» Problem description
Say how many of the lines below hold "skip", writing the number and nothing more.

*** Entries supplied

Lemma merge_refines junk h a i j a' r :
  heap_rep h a → a_step a (ZlMerge i j) = Some (a', r) → ∃ h', zl_step junk h (ZlMerge i j) = Some (h', r) ∧ heap_rep h' a'.
Proof.
  intros Hh Ha. cbn [a_step zl_step] in *. destruct (a !! i) as [l1|] eqn:H1, (a !! j) as [l2|] eqn:H2.
  - destruct (heap_rep_lookup h a i l1 Hh H1) as (z1 & -> & Hr1). destruct (heap_rep_lookup h a j l2 Hh H2) as (z2 & -> & Hr2).
    destruct (bool_decide (i = j)).
    + injection Ha as <- <-. cbn. by eexists.
    + case_bool_decide as He; [done|]. case_bool_decide as Hc; [|done]. injection Ha as <- <-.
      destruct (zrep_merge junk z1 z2 l1 l2 Hr1 Hr2) as (zl' & -> & Hr'); [|done|].
      { intros ->. destruct l1; [done|]. by destruct He. }
      cbn [mbind option_bind]. eexists. split; [done|]. apply heap_rep_insert; [by apply heap_rep_delete|done].
  - injection Ha as <- <-. pose proof (Hh j) as Hj. rewrite H2 in Hj. inversion Hj. exists h. split; [|done]. by destruct (h !! i).
  - injection Ha as <- <-. pose proof (Hh i) as Hj. rewrite H1 in Hj. inversion Hj. exists h. by split.
  - injection Ha as <- <-. pose proof (Hh i) as Hj. rewrite H1 in Hj. inversion Hj. exists h. by split.
Qed.

(** A step of the lists is a step of the ziplists. *)
Lemma step_refines junk h a op a' r :
  heap_rep h a → a_step a op = Some (a', r) → ∃ h', zl_step junk h op = Some (h', r) ∧ heap_rep h' a'.
Proof.
  intros Hh Ha. destruct op as [i|i s w|i index s|i index|i index num|i j|i index|i index|i index|i index s|i s skip|i]; cbn [a_step zl_step] in *.
  - injection Ha as <- <-. destruct (zrep_new junk) as (zl & -> & Hz). eexists. split; [done|]. by apply heap_rep_insert.
  - apply bind_Some in Ha as (l & Hl & Ha). destruct (heap_rep_lookup h a i l Hh Hl) as (zl & -> & Hr). case_bool_decide as Hc; [|done]. injection Ha as <- <-.
    cbn [mbind option_bind]. destruct (zrep_push junk zl l s w Hr Hc) as (zl' & -> & Hr'). eexists. split; [done|]. by apply heap_rep_insert.
  - eapply at_index_refines; [done|done|]. intros zl l k p Hk Hp HA. cbn beta in HA. case_bool_decide as Hc; [|done]. injection HA as <- <-.
    destruct (zrep_insert junk zl l k p s Hp Hc) as (zl' & -> & Hr'). eexists. split; [done|]. by apply heap_rep_insert.
  - eapply at_index_refines; [done|done|]. intros zl l k p Hk Hp HA. injection HA as <- <-. unfold ziplistDelete.
    destruct (zrep_delete junk zl l k p 1 Hp Hk) as (zl' & -> & Hp'); [lia|]. cbn [mbind option_bind]. change (Z.to_nat 1) with 1%nat in Hp'. rewrite Nat.add_1_r in Hp'.
    rewrite (read_points _ _ _ _ Hp'). cbn [mbind option_bind]. eexists. split; [|apply heap_rep_insert; [done|by eapply points_zrep]].
    do 3 f_equal. rewrite lookup_app_r, length_take, lookup_drop by (rewrite length_take; lia). f_equal. lia.
  - destruct ((index <=? - 2 ^ 31) || (num <? 0)) eqn:Hi; [done|]. apply orb_false_iff in Hi as [Hi%Z.leb_gt Hnum%Z.ltb_ge].
    apply bind_Some in Ha as (l & Hl & Ha). injection Ha as <- <-. destruct (heap_rep_lookup h a i l Hh Hl) as (zl & -> & Hr).
    cbn [mbind option_bind]. unfold ziplistDeleteRange. destruct (zrep_index zl l index Hr Hi) as (q & -> & Hm). cbn [mbind option_bind]. destruct q as [q|].
    + destruct Hm as (k & -> & Hk & Hp). destruct (zrep_delete junk zl l k q num Hp Hk Hnum) as (zl' & -> & Hp'). eexists. split; [done|].
      apply heap_rep_insert; [done|]. by eapply points_zrep.
    + rewrite Hm. eexists. split; [done|]. by apply heap_rep_insert.
  - by apply (merge_refines junk h a).
  - eapply at_index_refines; [done|done|]. intros zl l k p Hk Hp HA. injection HA as <- <-. rewrite (read_points zl l k p Hp). by eexists.
  - eapply at_index_refines; [done|done|]. intros zl l k p Hk Hp HA. injection HA as <- <-. pose proof (read_next zl l k p Hp) as Hn.
    apply bind_Some in Hn as (q & -> & Hn). cbn [mbind option_bind]. rewrite Hn. by eexists.
  - eapply at_index_refines; [done|done|]. intros zl l k p Hk Hp HA. injection HA as <- <-. pose proof (read_prev zl l k p Hp) as Hn.
    apply bind_Some in Hn as (q & -> & Hn). cbn [mbind option_bind]. rewrite Hn. by eexists.
  - eapply at_index_refines; [done|done|]. intros zl l k p Hk Hp HA. injection HA as <- <-. destruct (lookup_lt_is_Some_2 l k Hk) as [s' Hs'].
    rewrite (points_compare zl l k p s' s Hp Hs'). cbn [mbind option_bind]. eexists. split; [|done]. do 3 f_equal. apply bool_decide_ext. rewrite Hs'. split; congruence.
  - case_bool_decide as Hsk; [|done]. apply bind_Some in Ha as (l & Hl & Ha). injection Ha as <- <-. destruct (heap_rep_lookup h a i l Hh Hl) as (zl & -> & Hr).
    cbn [mbind option_bind]. destruct (zrep_find zl l s skip Hr Hsk) as (q & -> & Hm). cbn [mbind option_bind]. destruct q as [q|]; [|rewrite Hm; by eexists].
    destruct Hm as (k & -> & Hk & Hp). pose proof (read_next zl l k q Hp) as Hn.
    apply bind_Some in Hn as (q' & -> & Hn). cbn [mbind option_bind]. rewrite Hn. by eexists.
  - apply bind_Some in Ha as (l & Hl & Ha). injection Ha as <- <-. destruct (heap_rep_lookup h a i l Hh Hl) as (zl & -> & Hr). cbn [mbind option_bind].
    destruct (zrep_len zl l Hr) as (zl' & -> & Hr'). cbn [mbind option_bind]. eexists. split; [done|]. intros j. destruct (decide (i = j)) as [<-|Hne].
    + rewrite lookup_insert_eq, Hl. by constructor.
    + rewrite lookup_insert_ne by done. apply Hh.
Qed.
Definition enc (s : list Z) : list Z := match lp_int s with Some v => int_bytes v | None => string_header (zlen s) ++ s end.
Definition entry (s : list Z) : list Z := enc s ++ lpEncodeBacklen (zlen (enc s)).

Lemma enc_read a s r : fits s → lpCurrentEncodedSize (a ++ enc s ++ r) (zlen a) = Some (zlen (enc s)) ∧ lpGet_text (a ++ enc s ++ r) (zlen a) = Some s ∧ hd_error (enc s) ≠ Some LP_EOF.
Proof.
  intros Hs. unfold enc, lpGet_text. destruct (lp_int s) as [v|] eqn:Ei.
  - destruct (proj1 (proj2 (lp_int_spec s) v) Ei) as [Hc Hv]. destruct (int_entry a v r Hv) as (-> & -> & Hh). cbn [mbind option_bind]. destruct (sdsll2str_spec v Hv) as (t & -> & Ht & Hl). cbn [mbind option_bind]. unfold LP_INTBUF_SIZE. rewrite (proj2 (Z.ltb_lt _ _)) by lia. split_and!; [done| |done]. f_equal. by eapply canonical_unique.
  - destruct (string_entry a s r Hs) as (-> & -> & Hh). cbn [mbind option_bind]. split_and!; [done| |done]. rewrite <-app_assoc, app_assoc. apply slice_app; [rewrite length_app; lia|done].
Qed.

Lemma int_bytes_length v : 0 < zlen (int_bytes v) ≤ 9.
Proof. unfold int_bytes. repeat case_match; cbn -[low_bytes]; rewrite ?low_bytes_eq, ?le_encode_length; lia. Qed.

******

» Task response
2